Limseth often hears that there are currently too few charging stations. Completely wrong, he states.

“There is an untapped potential to easily double the number of charging stations by allowing boating associations to earn income by selling electricity. Many have compressors for bubble systems in winter and thus power capacity that’s available in the summer,” he said.

Two copies of the Oseberg ship, Saga Farmann and a copy of the Gokstad ship in a beautiful combination.

The Vikings were innovators

According to Lars Bill, old meets new in ‘Saga Farmann’.

“We are modern people, and even though we are building a culture to preserve

Viking Age craftsmanship, it’s very fun to bring innovation into this,” he says.

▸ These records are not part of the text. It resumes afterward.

Lemma checkSingle_in_order es n kill fuel ok info q l :
  history_ok es n -> checkSingle model equal es true kill fuel = Done (ok, info) -> Some (q, l) ∈ info -> in_order es l.
Proof.
  intros Hh H Hin. destruct (checkSingle_start model equal es n Hh true) as (h0 & Hd & Heq & Hseg & Hev & Hno & _ & _ & Hops).
  rewrite Heq in H. apply go_bind_Done in H as ([ok' s] & Hloop & H).
  set (L := reverse (seq 0 (base.length es))) in *.
  assert (0 <= n) as Hn by (pose proof (h_len _ _ Hh); lia).
  destruct (Bitset.newBitset_spec n Hn) as (Hwf & Hlenb & Hbit).
  assert (base.length es ∉ L) as Hhead by (unfold L; rewrite reverse_Permutation; intros ?%elem_of_seq; lia).
  assert (L = rem h0 L (Bitset.newBitset n)) as Hrem by (symmetry; apply filter_all; intros; apply Hbit).
  assert (n <= 64 * Z.of_nat (base.length (Bitset.newBitset n))) as Hw by lia.
  apply (checkLoop_walk model equal true (base.length es) h0 L n (base.length (Bitset.newBitset n)) Hev Hno Hhead Hw Hn
    kill fuel 0 _ L) in Hloop as (r & [Hst _ Hseqs] & Hfin); [|split; cbn [s_calls s_heap s_linearized s_entry s_seqs]].
  2: { constructor. by split. }
  2: { by exists [], L. }
  2: { constructor. }
  destruct ok'.
  - apply go_bind_Done in H as (ids & Hids & [= <- <-]).
    apply (call_ids_stack equal (base.length es) h0 L n _ Hno _ _ _ _ _ Hst) in Hids as ->.
    assert (0 < n) as Hpos.
    { destruct (decide (0 < n)); [done |]. replace (Z.to_nat n) with 0%nat in Hin by lia. by apply elem_of_nil in Hin. }
    apply longest_of_elem in Hin. apply elem_of_app in Hin as [Hin| ->%list_elem_of_singleton].
    + rewrite Forall_forall in Hseqs. destruct (Hseqs _ Hin). by eapply ordered_in_order.
    + eapply ordered_in_order; [done | exact Hops | | by eapply (stack_ordered equal)].
      pose proof (Hfin eq_refl) as ->. intros Hnil. pose proof (stack_rest equal _ _ _ _ _ _ _ _ Hst) as Hrest.
      assert (L <> []) as Hne.
      { intros HL%(f_equal base.length). unfold L in HL. rewrite length_reverse, length_seq in HL.
        pose proof (h_len _ _ Hh). cbn in HL. lia. }
      destruct L as [|a L']; [done |]. apply (not_elem_of_nil a), Hrest. split; [left |]. rewrite Hnil. apply not_elem_of_nil.
  - injection H as <- <-. apply longest_of_elem in Hin. rewrite Forall_forall in Hseqs.
    destruct (Hseqs _ Hin). by eapply ordered_in_order.
Qed.

Lemma checkParallel_in_order parts sch res info :
  Forall (fun es => exists n, history_ok es n) parts ->
  checkParallel model equal parts true sch = Done (res, info) ->
  Forall2 (fun es pls => Forall (in_order es) pls) parts info.2.
Proof.
  rewrite Forall_forall. intros Hok H. apply (checkParallel_recorded model equal in_order) in H as [_ H]; [done |].
  intros es kill fuel ok longest q l Hin. destruct (Hok es Hin) as [n Hn]. by apply checkSingle_in_order with n.
Qed.
End recorded.

(** ** The data of a check *)

Section data.
Context {Inp Out St : Type} `{!EqDecision St} (model : Model Inp Out St).
Context (show : option (value Inp Out) -> string) (showState : St -> string) (d : Describe Inp Out St).
Context (describe : Inp -> Out -> string).
Hypothesis Hdescribe : forall i o,
  describe_operation show showState d (Some (VIn i)) (Some (VOut o)) = Done (describe i o).
Context (sort : list (entry Inp Out) -> list (entry Inp Out)) `{Hsort : !GoSort sort}.
Context (sortSlice : list (list Z) -> list (list Z)) (Hslice : forall l, sortSlice l ≡ₚ l).

Implicit Types (p : list (Operation Inp Out)).

Lemma states_length f st ord : legal (Step model) f st ord -> base.length (states model f st ord) = base.length ord.
Proof.
  revert st; induction ord as [|x ord IH]; intros st; cbn; [done |].
  destruct (f x) as [[i o]|]; [|done]. intros [_ Hl]. cbn. by rewrite IH.
Qed.

Lemma replayed_index f ord : legal (Step model) f (Init model) ord -> ls_Index <$> replayed show showState model d f ord = ord.
Proof.
  intros Hl%states_length. unfold replayed. apply fmap_zip_with_l; [done |].
  by rewrite length_fmap, Hl.
Qed.

(** Calls that come before returns have the smaller times. *)
Lemma made_call_before p (x y : nat) a b :
  p !! x = Some a -> p !! y = Some b ->
  before (makeEntries sort p) (call_entry (Z.of_nat x) a) (return_entry (Z.of_nat y) b) -> op_Call a <= op_Return b.
Proof.
  intros Ha Hb (i & j & Hij & Hi & Hj)%before_lookup. pose proof (sort_sorted _ _ _ _ _ Hij Hi Hj) as Hl.
  unfold Less in Hl. cbn in Hl. destruct (Z.eqb_spec (op_Return b) (op_Call a)); [lia |]. apply Z.ltb_ge in Hl. lia.
Qed.

Lemma shown_lin_ok p pls pv l :
  shows model show showState d describe p pls pv -> l ∈ pls -> in_order (makeEntries sort p) l ->
  lin_ok (pv_History pv) (replayed show showState model d (operation_at p) l).
Proof.
  intros (-> & Hlegal & _) Hin [Hne Hord]. rewrite Forall_forall in Hlegal.
  pose proof (replayed_index _ _ (Hlegal l Hin)) as Hix. set (lin := replayed _ _ _ _ _ l) in *. clearbody lin.
  split; [by intros ->; cbn in Hix; congruence |]. split.
  - rewrite Hix. apply NoDup_alt. intros i j x Hi Hj.
    assert (forall i j, (i < j)%nat -> l !! i = Some x -> l !! j = Some x -> False) as Hlt.
    { intros i' j' Hij Hi' Hj'. destruct (Hord _ _ Hj') as [Hnot _]. apply Hnot.
      apply list_elem_of_lookup. exists i'. by rewrite lookup_take_lt. }
    destruct (Nat.lt_trichotomy i j) as [H|[H|H]]; [by destruct (Hlt i j) | done | by destruct (Hlt j i)].
  - intros k id Hk. assert (l !! k = Some (ls_Index id)) as Hl by (rewrite <- Hix, list_lookup_fmap; exact (f_equal (fmap ls_Index) Hk)).
    destruct (Hord _ _ Hl) as (_ & c & Hc & Hkc & Hidc & Hbef).
    apply (made_elem sort p) in Hc as (x & a & Ha & [-> | ->]); [|done]. cbn in Hidc. rewrite <- Hidc. split; [lia |].
    rewrite Nat2Z.id, list_lookup_fmap, Ha. eexists. split; [done |]. intros j h' Hj Hnot. cbn.
    rewrite list_lookup_fmap in Hj. destruct (p !! j) as [b|] eqn:Eb; [|done]. injection Hj as <-. cbn.
    apply (made_call_before p x j a b Ha Eb), Hbef; [apply (made_elem sort p); exists j, b; by auto | done |].
    cbn. by rewrite fmap_take, Hix in Hnot.
Qed.

(** The script can lay out what a check shows, if the operations take time. *)
Lemma checked_data_ok history sch res info data :
  Forall (Forall (fun op => op_Call op < op_Return op)) (parts model history) ->
  CheckOperationsVerbose sort model history sch = Done (res, info) ->
  Forall3 (shows model show showState d describe) (parts model history) (sortSlice <$> info.2) data ->
  data_ok data.
Proof.
  intros Htimes Hrun Hshows.
  unfold CheckOperationsVerbose, checkOperations in Hrun.
  change (default NoPartition (Partition (fillDefault model)) history) with (parts model history) in Hrun.
  apply checkParallel_in_order in Hrun.
  2: { apply Forall_fmap. eapply Forall_impl; [exact Htimes |]. intros p Hp. exists (len p). apply made_ok; [done |].
       eapply Forall_impl; [exact Hp |]. cbn. lia. }
  rewrite Forall2_fmap_l in Hrun. split.
  - clear Hrun. revert Hshows. generalize (sortSlice <$> info.2). intros todo Hshows.
    induction Hshows as [|p pls pv ps todo data Hs _ IH]; intros h Hh; [by apply elem_of_nil in Hh |].
    apply Forall_cons in Htimes as [Hp Htimes]. unfold elements_of in *. rewrite bind_cons in Hh.
    apply elem_of_app in Hh as [Hh|Hh]; [|by apply IH]. destruct Hs as (Hhist & _). rewrite Hhist in Hh.
    apply list_elem_of_fmap in Hh as (op & -> & Hop). rewrite Forall_forall in Hp. by apply Hp.
  - clear Htimes. revert data Hshows Hrun. generalize (info.2). generalize (parts model history).
    induction l as [|p ps IH]; intros todo data Hshows Hrun; inversion Hrun as [|p' pls ps' todo' Hp Hrest]; subst;
      cbn [fmap list_fmap] in Hshows; inversion Hshows as [|p' pls' pv ps' todo'' data' Hs Hss]; subst; intros pv' lin Hpv Hlin.
    { by apply elem_of_nil in Hpv. }
    apply elem_of_cons in Hpv as [->|Hpv]; [|by eapply IH].
    pose proof Hs as (_ & _ & Hl & _). rewrite Hl in Hlin. apply list_elem_of_fmap in Hlin as (l & -> & Hin).
    eapply shown_lin_ok; [exact Hs | done |]. rewrite Hslice in Hin. exact (proj1 (Forall_forall _ _) Hp l Hin).
Qed.

Lemma replayed_length f ord : legal (Step model) f (Init model) ord -> len (replayed show showState model d f ord) = len ord.
Proof. intros Hl%replayed_index%(f_equal base.length). rewrite length_fmap in Hl. by rewrite Hl. Qed.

Bill says the ship represents the meeting of the best of two worlds. They describe the vessel as the world's most modern Viking ship. The Vikings were also innovators, he points out. The blacksmith was the great innovator of the time.

“I think it's cool that we have taken the most innovative thing we have in our time and connected it to this project. There doesn’t need to be any conflict between the new and the old as long as you have respect,” he said.

Old methods meet new technology at Oseberg Viking Heritage Foundation. They are now working on a copy of the Gokstad ship. This photo was taken in the autumn during that process.

Research on electric boat motors

It is not only entrepreneurs like Finn Limseth who have seen the potential in electric boat engines. Researchers are also working on this.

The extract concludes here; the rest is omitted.